Army orders 84 advanced helicopters over the last month worth a total of $1.1 billion
THE MIL & AERO BLOG, 24 Feb. 2015. The past month has seen the U.S. military on a buying spree for advanced helicopters designed for a wide range of tasks from reconnaissance to attack. Since late January U.S. Army aviation authorities have announced orders for 84 helicopters worth about $1.1 billion.
The three separate orders are for 35 AH-64E Apache Guardian attack helicopters for the U.S. Army; eight AH-64E Apache Guardian attack helicopters for the government of Indonesia; and 41 UH-72A Lakota light helicopters for the U.S. Army.
It's rare to see such substantial helicopter orders coming out of the Pentagon in such a short time period. The Boeing Co. Defense, Space & Security segment in Mesa, Ariz., makes the AH-64E, while Airbus Helicopters Inc. in Herndon Va., makes the UH-72A.
These orders are good news not only for Boeing and Airbus, but also for the many subcontractors that contribute to these military rotorcraft.
On the AH-64E Apache Guardian attack helicopter, for example, General Electric makes the engines; Lockheed Martin makes the targeting system; Northrop Grumman and Lockheed Martin make the radar; Intevac Photonics makes image intensifier cameras; and Elbit Systems of America makes the helicopter's mission processor as well as its integrated helmet and display sight system (IHADSS).

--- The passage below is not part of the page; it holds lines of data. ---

Lemma removeKeyPair_outbound s k r k' :
  fs_outbound (removeKeyPair now counter s (k, r)) !! k' =
  if decide (k = k') then None else fs_outbound s !! k'.
Proof.
  unfold removeKeyPair. destruct (fs_outbound s !! k) eqn:Hk; cbn.
  - case_match; cbn; rewrite lookup_delete; by repeat case_decide.
  - case_decide; by subst.
Qed.

Lemma removeKeyPair_reflected s k r r' :
  fs_reflected (removeKeyPair now counter s (k, r)) !! r' =
  if decide (r = r') then None else fs_reflected s !! r'.
Proof.
  unfold removeKeyPair. repeat case_match; cbn; rewrite lookup_delete; by case_decide.
Qed.

Lemma removePairs_outbound s keys k :
  fs_outbound (foldl (removeKeyPair now counter) s keys) !! k =
  if decide (k ∈ keys.*1) then None else fs_outbound s !! k.
Proof.
  revert s. induction keys as [|[k' r] keys IH]; intros s; cbn [foldl fmap list_fmap].
  { case_decide as H; [by apply elem_of_nil in H|done]. }
  rewrite IH, removeKeyPair_outbound.
  repeat case_decide; set_solver.
Qed.

Lemma removePairs_reflected s keys r :
  fs_reflected (foldl (removeKeyPair now counter) s keys) !! r =
  if decide (r ∈ keys.*2) then None else fs_reflected s !! r.
Proof.
  revert s. induction keys as [|[k r'] keys IH]; intros s; cbn [foldl fmap list_fmap].
  { case_decide as H; [by apply elem_of_nil in H|done]. }
  rewrite IH, removeKeyPair_reflected.
  repeat case_decide; set_solver.
Qed.
End remove_pairs.

Section remove_binding.
Context (e : Z).

Lemma removeBinding_frame s :
  let s' := removeUdpBindingLocked e s in
  fs_outbound s' = fs_outbound s ∧ fs_retiredUdpOutbound s' = fs_retiredUdpOutbound s ∧
  fs_reflected s' = fs_reflected s ∧ fs_endpointKeys s' = fs_endpointKeys s ∧
  fs_fragmentDecisions s' = fs_fragmentDecisions s ∧
  fs_nextReflectedPort s' = fs_nextReflectedPort s.
Proof. unfold removeUdpBindingLocked. repeat case_match; cbn; auto 10. Qed.
(* ===== verification/FlowTableExamples.v ===== *)
(** * The captured-flow table on concrete flows

    A browser (process 41) with one TCP connection and a resolver (process 52)
    with a UDP socket; the theorems of [FlowTableTheorems] applied to them, and
    the behaviour of [setTransportReflectedInterface] on a UDP socket with two
    remote endpoints. *)

From S2P Require Import Prelude NetAddress FlowTable FlowTableInvariant FlowTableSteps FlowTableTheorems.

(** Endpoint 1 is the TCP socket, the others are UDP sockets. *)
Definition protoEx (e : Z) : Z := if e =? 1 then tcpProtocol else udpProtocol.

Definition localEx : IpAddr := V4 3232235786.   (* 192.168.1.10 *)
Definition remoteEx : IpAddr := V4 134744072.   (* 8.8.8.8 *)
Definition remoteEx2 : IpAddr := V4 16843009.   (* 1.1.1.1 *)
Definition proxyEx : IpAddr := V4 0.            (* listening on 0.0.0.0 *)

Definition tcpFlowEx : CaptureFlow :=
  {| cf_processId := 41; cf_endpointId := 1; cf_localAddress := localEx; cf_localPort := 50000;
     cf_remoteAddress := remoteEx; cf_remotePort := 443; cf_protocol := tcpProtocol |}.
Definition udpFlowEx (pid e : Z) (remote : IpAddr) : CaptureFlow :=
  {| cf_processId := pid; cf_endpointId := e; cf_localAddress := localEx; cf_localPort := 50001;
     cf_remoteAddress := remote; cf_remotePort := 53; cf_protocol := udpProtocol |}.

Definition tableTcp : CaptureFlowTable :=
  (insertAt 0 0 tcpFlowEx proxyEx 9000 None CaptureFlowTable_default).1.
Definition tableUdp : CaptureFlowTable :=
  (insertAt 0 0 (udpFlowEx 52 2 remoteEx) proxyEx 9000 (Some 100) tableTcp).1.
Definition tableBound : CaptureFlowTable :=
  set_state (registerUdpBinding 52 2 (V4 0) 50001 FlowState_default).1 CaptureFlowTable_default.

Lemma tableTcp_reachable : reachable protoEx tableTcp.
Proof.
  apply rtc_once. apply (StepInsert protoEx 0 0 41 1 localEx 50000 remoteEx 443). reflexivity.
Defined.

Lemma tableUdp_reachable : reachable protoEx tableUdp.
Proof.
  eapply rtc_r; [exact tableTcp_reachable|].
  apply (StepInsert protoEx 0 0 52 2 localEx 50001 remoteEx 53). reflexivity.
Defined.

Lemma tableBound_reachable : reachable protoEx tableBound.
Proof. apply rtc_once. by apply (StepBind protoEx 52 2 (V4 0) 50001). Defined.

(** *** Witnesses *)
Lemma flow_table_invariant_witness : FlowInv (ft_state tableUdp).
Proof. exact (flow_table_invariant protoEx tableUdp tableUdp_reachable). Defined.

Definition keyTcpEx : OutboundKey := outboundKey tcpProtocol localEx 50000 remoteEx 443.
Definition trackedTcpEx : TrackedTarget :=
  {| tt_endpointId := 1; tt_rewrite := newRewrite tcpFlowEx LOCALHOST_V4 49152;
     tt_activeFromCounter := None |}.

Lemma flow_nat_injective_witness : keyTcpEx = keyTcpEx.
Proof.
  apply (flow_nat_injective protoEx tableUdp keyTcpEx keyTcpEx trackedTcpEx trackedTcpEx);
    [exact tableUdp_reachable|vm_compute; reflexivity..].
Defined.

Lemma flow_nat_roundtrip_witness :
  reflectedTransportTarget tcpProtocol LOCALHOST_V4 49152 LOCALHOST_V4 (ft_state tableUdp) =
  Some (newRewrite tcpFlowEx LOCALHOST_V4 49152).
Proof.
  apply (flow_nat_roundtrip protoEx tableUdp tcpProtocol localEx 50000 remoteEx 443
    (ft_state tableUdp) (newRewrite tcpFlowEx LOCALHOST_V4 49152));
    [exact tableUdp_reachable|vm_compute; reflexivity].
Defined.

Lemma insert_then_lookup_witness :
  ∃ rw, outboundTransportTarget tcpProtocol localEx 50000 remoteEx 443 (ft_state tableTcp)
        = (ft_state tableTcp, Some rw) ∧ rt_endpointId rw = 1.
Proof.
  destruct (insert_then_lookup protoEx CaptureFlowTable_default 0 0 41 1 localEx 50000 remoteEx 443
    tcpFlowEx proxyEx 9000 None tableTcp) as (rw & H1 & _ & H2 & _).
  - apply rtc_refl.
  - reflexivity.
  - vm_compute. reflexivity.
  - exists rw. split; [exact H1|exact H2].
Defined.

Lemma insert_refused_reason_witness :
  resolveProxyAddress localEx (V6 5) = None ∨
  (udpProtocol ≠ tcpProtocol ∧
   ∃ tr, fs_outbound (ft_state tableUdp) !! outboundKeyOf (udpFlowEx 52 2 remoteEx) = Some tr ∧
         tt_endpointId tr = 2) ∨
  ∃ p, resolveProxyAddress localEx (V6 5) = Some p ∧
       portsExhausted (udpFlowEx 52 2 remoteEx) p 9000 (ft_state tableUdp).
Proof.
  apply (insert_refused_reason protoEx tableUdp 0 0 (udpFlowEx 52 2 remoteEx) (V6 5) 9000 None tableUdp);
    [exact tableUdp_reachable|vm_compute; reflexivity].
Defined.

Lemma remove_endpoint_complete_witness : ¬ Mentions (removeEndpoint 7 1 (ft_state tableUdp)) 1.
Proof. apply (remove_endpoint_complete protoEx tableUdp 7 1 tableUdp_reachable). Defined.

Lemma retain_selected_only_witness :
  ∀ r rw, fs_reflected (retainProcessIds (λ _, 0) {[ 52 ]} (ft_state tableUdp)) !! r = Some rw →
          ot_processId (rt_original rw) ∈ ({[ 52 ]} : gset Z).
Proof. apply (retain_selected_only protoEx tableUdp (λ _, 0) {[ 52 ]} tableUdp_reachable). Defined.

(** The five-tuple of endpoint 2 passes to endpoint 3 at counter 200. *)
Definition tableHandover : CaptureFlowTable :=
  (insertAt 5 6 (udpFlowEx 53 3 remoteEx) proxyEx 9000 (Some 200) tableUdp).1.

Lemma udp_generation_handover_witness :
  (∃ rw, udpTargetAt localEx 50001 remoteEx 53 9 200 (ft_state tableHandover) = Some rw ∧
     rt_endpointId rw = 3 ∧ ot_processId (rt_original rw) = 53) ∧
  udpTargetAt localEx 50001 remoteEx 53 9 150 (ft_state tableHandover)
    = Some (newRewrite (udpFlowEx 52 2 remoteEx) LOCALHOST_V4 49153).
Proof.
  pose proof (udp_generation_handover protoEx tableUdp 5 6 53 3 localEx 50001 remoteEx 53
    (udpFlowEx 53 3 remoteEx) proxyEx 9000 200 tableHandover
    {| tt_endpointId := 2; tt_rewrite := newRewrite (udpFlowEx 52 2 remoteEx) LOCALHOST_V4 49153;
       tt_activeFromCounter := Some 100 |} tableUdp_reachable eq_refl eq_refl) as H.
  assert (2 ≠ 3) as Hne by lia.
  specialize (H ltac:(vm_compute; reflexivity) Hne ltac:(vm_compute; reflexivity)). split.
  - apply (H 9 200). lia.
  - apply (H 9 150); [lia|reflexivity].
Defined.

Lemma watermark_preserves_lookup_witness :
  udpTargetAt localEx 50001 remoteEx 53 9 190
    (advanceUdpObservationWatermark 180 (ft_state tableHandover)) =
  udpTargetAt localEx 50001 remoteEx 53 9 190 (ft_state tableHandover).
Proof. apply (watermark_preserves_lookup 180). lia. Defined.

Definition requestEx : UdpAssociationRequest :=
  {| ua_localAddress := localEx; ua_localPort := 50001; ua_remoteAddress := remoteEx;
     ua_remotePort := 53; ua_configuredProxyAddress := proxyEx; ua_proxyPort := 9000;
     ua_capturedAtCounter := None |}.

Lemma associate_reachable_witness :
  reachable protoEx (associateUdpOutboundAt (λ _, 0) (λ _ t, t) requestEx tableBound).1.
Proof.
  apply (associate_reachable protoEx); [intros; apply rtc_refl|exact tableBound_reachable].
Defined.

(** The socket is closed between the insertion and the last check. *)
Definition closeEnv (i : nat) (t : CaptureFlowTable) : CaptureFlowTable :=
  match i with 4%nat => set_state (removeEndpoint 3 2 (ft_state t)) t | _ => t end.

Lemma closeEnv_steps i t : rtc (FlowStep protoEx) t (closeEnv i t).
Proof. do 6 (destruct i as [|i]; [first [apply rtc_refl|apply rtc_once, StepRemove]|]). apply rtc_refl. Defined.

Definition closedEx := associateUdpOutboundAt (λ _, 0) closeEnv requestEx tableBound.

Lemma associate_close_race_witness :
  is_Some (fs_udpBindingKeys (ft_state closedEx.1) !! 2) ∨ ¬ Mentions (ft_state closedEx.1) 2.
Proof.
  apply (associate_close_race protoEx (λ _, 0) closeEnv requestEx tableBound tableBound
    (newRewrite (udpFlowEx 52 2 remoteEx) LOCALHOST_V4 49152) 2 52 closedEx.1).
  - exact closeEnv_steps.
  - exact tableBound_reachable.
  - vm_compute. reflexivity.
  - reflexivity.
  - vm_compute. reflexivity.
  - vm_compute. reflexivity.
Defined.

(** *** A UDP socket with two remote endpoints *)

Definition tableTwoRemotes : CaptureFlowTable :=
  (insertAt 0 0 (udpFlowEx 52 2 remoteEx2) proxyEx 9000 (Some 100) tableUdp).1.
Definition interfaceEx : NetworkInterface := {| ni_interfaceIndex := 4; ni_subinterfaceIndex := 0 |}.

(** C14: [setTransportReflectedInterface] stores the original target of the one
    reflected flow in every outbound entry of its endpoint.  For a UDP socket with
    two remote endpoints (which only its TCP wrapper keeps the function from being
    called on) the second flow's outbound entry then names the first remote. *)
Theorem interface_overwrites_sibling :
  let s := ft_state tableTwoRemotes in
  let s' := (setTransportReflectedInterface udpProtocol LOCALHOST_V4 49153 LOCALHOST_V4
               interfaceEx s).1 in
  let original k := ot_address ∘ rt_original ∘ tt_rewrite <$> k in
  original (fs_outbound s !! outboundKey udpProtocol localEx 50001 remoteEx2 53)
    = Some (SocketAddrV4 16843009 53) ∧
  original (fs_outbound s' !! outboundKey udpProtocol localEx 50001 remoteEx2 53)
    = Some (SocketAddrV4 134744072 53).
Proof. vm_compute. done. Qed.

On the UH-72 Lakota light helicopter, Raytheon is providing the helicopter's radios, CAE is building the cockpit simulators; Sagem Avionics provides the automatic flight control systems; Thales North America is building the avionics suite with glass cockpit; Turbomeca USA assembles the UH-72A's Arriel 1E2 engines; and Wulfsberg Electronics provides the UH-72A’s navigation and communications systems.
The AH-64 Apache is a multirole combat helicopter with integrated avionics, weapons, and digital communications. The E-model Apache Guardian features enhanced performance, joint digital operability, improved survivability and cognitive decision aiding, and reduced operating and support costs, Boeing officials say. The AH-64E Apache is being delivered to the U.S. Army and has been selected by several international defense forces.
Formerly known as AH-64D Block III, the AH-64E Guardian has improved digital connectivity, the joint tactical radio system (JTRS), more powerful T700-GE-701D engines with upgraded transmission to accommodate more power, capability to control unmanned aerial vehicles (UAVs), new composite rotor blades, instrument flight rules (IFR) capability, and improved landing gear.
The UH-72 Lakota is a twin-engine helicopter with a four-bladed main rotor, and is a militarized version of the EC145 rotorcraft that is replacing aging UH-1H/V and OH-58A/C helicopters in the Army and Army National Guard fleets.
The Lakota seats two pilots and six passengers. Two stretchers can be installed for MEDEVAC missions with a crew of four: pilot, co-pilot and two medics. The Raytheon AN/ARC-231 Skyfire is the Lakota's multimode airborne communications system.
The Army increasingly relies on combat helicopters like the Apache and the Lakota, and is expected to do so well into the future.